** Supplied data **
(* ===== verification/World.v ===== *)
(** The state the server acts on, and calls to what is outside the program.

    A [World] is the database, the Redis store, the disk, the clock and the
    number of calls made so far.  The three interfaces through which the code
    acts on it are classes over an abstract state: [DBTX] (from [Database.v]),
    [RedisClient] and [Entropy].  The instances here run them on a [World]:
    each call lets time pass and may fail, before or after it took effect. *)

From S2P Require Import Prelude.
From S2P Require Import Platform.
From S2P Require Import Database.
From S2P Require Import Integrity.

(** ** Interfaces *)

(** [*redis.Client]: [Set], [Get] and [Del]. *)
Class RedisClient (S : Type) := {
  client_Set : string → string → Z → M S unit;
  client_Get : string → M S string;
  client_Del : string → M S unit;
}.

(** [crypto/rand] and the generators of [github.com/google/uuid]. *)
Class Entropy (S : Type) := {
  rand_bytes : nat → M S bytes;
  uuid_NewV7 : M S UUID;
  uuid_New : M S UUID;
}.

(** [time.Now()] *)
Class Clock (S : Type) := time_Now : M S Z.

(** ** The world *)

Record World (R D : Type) := mkWorld {
  db : Database;
  redis : R;
  disk : D;
  clock : Z;
  calls : nat;
}.
Arguments mkWorld {R D}.
Arguments db {R D}.
Arguments redis {R D}.
Arguments disk {R D}.
Arguments clock {R D}.
Arguments calls {R D}.

Section world.
Context {R D : Type}.
Implicit Types (w : World R D).

Definition set_db (d : Database) w : World R D :=
  mkWorld d (redis w) (disk w) (clock w) (calls w).
Definition set_redis (r : R) w : World R D :=
  mkWorld (db w) r (disk w) (clock w) (calls w).
Definition set_disk (k : D) w : World R D :=
  mkWorld (db w) (redis w) k (clock w) (calls w).

Context `{Oracle}.

(** Time passes, and the call has a number. *)
Definition tick w : World R D :=
  mkWorld (db w) (redis w) (disk w) (clock w + Z.of_N (elapsed (calls w))) (Datatypes.S (calls w)).

Lemma tick_clock w : clock w ≤ clock (tick w).
Proof. cbn. lia. Qed.

(** A call over a connection. *)
Definition call {A} (act : M (World R D) A) : M (World R D) A := λ w,
  match fault (calls w) with
  | None => act (tick w)
  | Some (text, applied) =>
      (Err (fmt_Errorf text), if applied then (act (tick w)).2 else tick w)
  end.

#[export] Instance World_DBTX : DBTX (World R D) := λ A s,
  call (λ w,
    match s (clock w) (calls w) (db w) with
    | Ok (a, d) => (Ok a, set_db d w)
    | Err e => (Err e, w)
    end).

#[export] Instance World_RedisClient `{Redis R} : RedisClient (World R D) := {|
  client_Set k v ttl := call (λ w, (Ok tt, set_redis (redis_Set (clock w) k v ttl (redis w)) w));
  client_Get k := call (λ w,
    (match redis_Get (clock w) k (redis w) with Some v => Ok v | None => Err redis_Nil end, w));
  client_Del k := call (λ w, (Ok tt, set_redis (redis_Del k (redis w)) w));
|}.

#[export] Instance World_Entropy : Entropy (World R D) := {|
  rand_bytes n := λ w, (rand_Read (calls w) n, tick w);
  uuid_NewV7 := λ w, (new_v7 (calls w), tick w);
  uuid_New := λ w, (Ok (new_v4 (calls w)), tick w);
|}.

#[export] Instance World_Clock : Clock (World R D) := λ w, (Ok (clock w), w).

(** *** What a call does to the world *)

Lemma errors_Is_fault e pkg text : is_fault e → errors_Is e (errors_New pkg text) = false.
Proof. by intros [t ->]. Qed.

(** Every call either did what it does, at its time, or failed without. *)
Lemma call_inv {A} (act : M (World R D) A) w r w' :
  call act w = (r, w') →
  (act (tick w) = (r, w')) ∨
  (∃ e, is_fault e ∧ r = Err e ∧ (w' = tick w ∨ ∃ r', act (tick w) = (r', w'))).
Proof.
  unfold call. destruct (fault _) as [[text []]|]; [| |by left].
  - intros [= <- <-]. right. eexists. split; [by eexists|]. split; [done|].
    right. exists (act (tick w)).1. by destruct (act _).
  - intros [= <- <-]. right. eexists. split; [by eexists|]. auto.
Qed.

Lemma call_FaultFree `{!FaultFree} {A} (act : M (World R D) A) w :
  call act w = act (tick w).
Proof. unfold call. by rewrite no_fault. Qed.

(** A statement, through its connection. *)
Lemma run_sql_inv {A} (s : statement A) w r w' :
  run_sql s w = (r, w') →
  redis w' = redis w ∧ disk w' = disk w ∧ clock w' = clock (tick w) ∧
  ((∃ a, r = Ok a ∧ s (clock w') (calls w') (db w) = Ok (a, db w')) ∨
   (∃ e, r = Err e ∧ s (clock w') (calls w') (db w) = Err e ∧ db w' = db w) ∨
   (∃ e, r = Err e ∧ is_fault e ∧
     (db w' = db w ∨ ∃ a, s (clock w') (calls w') (db w) = Ok (a, db w')))).
Proof.
  unfold run_sql, World_DBTX. intros [H1|(e & He & -> & H1)]%call_inv; cbn in H1.
  - destruct (s _ _ _) as [[a d]|e] eqn:Hs; injection H1 as <- <-; cbn; naive_solver.
  - destruct H1 as [->|(r' & H1)]; cbn.
    + naive_solver.
    + destruct (s _ _ _) as [[a d]|e'] eqn:Hs; injection H1 as <- <-; cbn; naive_solver.
Qed.

(** A statement that leaves a table alone. *)
Lemma run_sql_keeps {A B} (s : statement A) (table : Database → B) w r w' :
  (∀ t n d a d', s t n d = Ok (a, d') → table d' = table d) →
  run_sql s w = (r, w') → table (db w') = table (db w).
Proof.
  intros Hs (_ & _ & _ & Hres)%run_sql_inv.
  destruct Hres as [(a & _ & Ha)|[(e & _ & _ & ->)|(e & _ & _ & [->|(a & Ha)])]]; [|done..|]; by eapply Hs.
Qed.

(** A query that only reads is a tick of the clock. *)
Lemma read_inv {A} (s : statement A) w r w' :
  reads s → run_sql s w = (r, w') →
  w' = tick w ∧
  (r = fst <$> s (clock w') (calls w') (db w) ∨ ∃ e, is_fault e ∧ r = Err e).
Proof.
  intros Hs. unfold run_sql, World_DBTX. intros [H1|(e & He & -> & H1)]%call_inv; cbn in H1.
  - destruct (s _ _ _) as [[a d]|e] eqn:Hst; injection H1 as <- <-; cbn.
    + apply Hs in Hst as Hd. subst d. unfold tick in *. cbn in *. rewrite Hst. auto.
    + cbn in Hst. rewrite Hst. auto.
  - destruct H1 as [->|(r' & H1)]; [by eauto|].
    destruct (s _ _ _) as [[a d]|e'] eqn:Hst; injection H1 as <- <-; [|by eauto].
    apply Hs in Hst as ->. eauto.
Qed.

(** A query that writes keeps the schema. *)
Lemma write_inv `{Postgres} {A} (s : statement A) w r w' :
  sql_statement A s → Integrity (db w) → run_sql s w = (r, w') →
  Integrity (db w') ∧ redis w' = redis w ∧ disk w' = disk w ∧ clock w' = clock (tick w) ∧
  ((∃ a, r = Ok a ∧ s (clock w') (calls w') (db w) = Ok (a, db w')) ∨
   (∃ e, r = Err e ∧ (s (clock w') (calls w') (db w) = Err e ∨ is_fault e) ∧
     (db w' = db w ∨ ∃ a, s (clock w') (calls w') (db w) = Ok (a, db w')))).
Proof.
  intros Hs Hi (Hr & Hk & Hc & Hres)%run_sql_inv.
  split; [|split; [done|split; [done|split; [done|]]]].
  - destruct Hres as [(a & _ & Ha)|[(e & _ & _ & ->)|(e & _ & _ & [->|(a & Ha)])]]; try done;
      by eapply sql_statement_keeps in Ha.
  - destruct Hres as [(a & Hr' & Ha)|[(e & Hr' & He & Hd)|(e & Hr' & Hf & Hd)]]; eauto 10.
Qed.

(** An error that is none of the program's: of a connection, of the server. *)
Lemma no_rows_inv {A} sentinel (r : result A) e :
  no_rows sentinel r = Err e → (r = Err e ∧ errors_Is e pgx_ErrNoRows = false) ∨
  (e = sentinel ∧ ∃ e', r = Err e' ∧ errors_Is e' pgx_ErrNoRows = true).
Proof. destruct r as [a|e']; cbn; [done|]. destruct (errors_Is e' _) eqn:He; intros [= <-]; eauto. Qed.

Lemma no_rows_Ok {A} sentinel (r : result A) a : no_rows sentinel r = Ok a ↔ r = Ok a.
Proof. destruct r as [|e]; cbn; [done|]. destruct (errors_Is e _); naive_solver. Qed.

Lemma run_sql_FaultFree `{!FaultFree} {A} (s : statement A) w :
  run_sql s w =
  match s (clock (tick w)) (calls (tick w)) (db w) with
  | Ok (a, d) => (Ok a, set_db d (tick w))
  | Err e => (Err e, tick w)
  end.
Proof. unfold run_sql, World_DBTX. by rewrite call_FaultFree. Qed.

(** With connections up, a statement succeeds or changes nothing. *)
Lemma run_sql_up `{!FaultFree} {A} (s : statement A) w r w' :
  run_sql s w = (r, w') →
  (∃ a, r = Ok a ∧ s (clock w') (calls w') (db w) = Ok (a, db w')) ∨
  (∃ e, r = Err e ∧ s (clock w') (calls w') (db w) = Err e ∧ w' = tick w).
Proof.
  rewrite run_sql_FaultFree. destruct (s _ _ _) as [[a d]|e] eqn:Hs; intros [= <- <-].
  - left. by exists a.
  - right. by exists e.
Qed.
End world.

** Problem details **
Begin at the first line of the entries above and copy every line exactly, ending with the line that contains "[RedisClient] and [Entropy].".

** Response **
(* ===== verification/World.v ===== *)
(** The state the server acts on, and calls to what is outside the program.

    A [World] is the database, the Redis store, the disk, the clock and the
    number of calls made so far.  The three interfaces through which the code
    acts on it are classes over an abstract state: [DBTX] (from [Database.v]),
    [RedisClient] and [Entropy].  The instances here run them on a [World]:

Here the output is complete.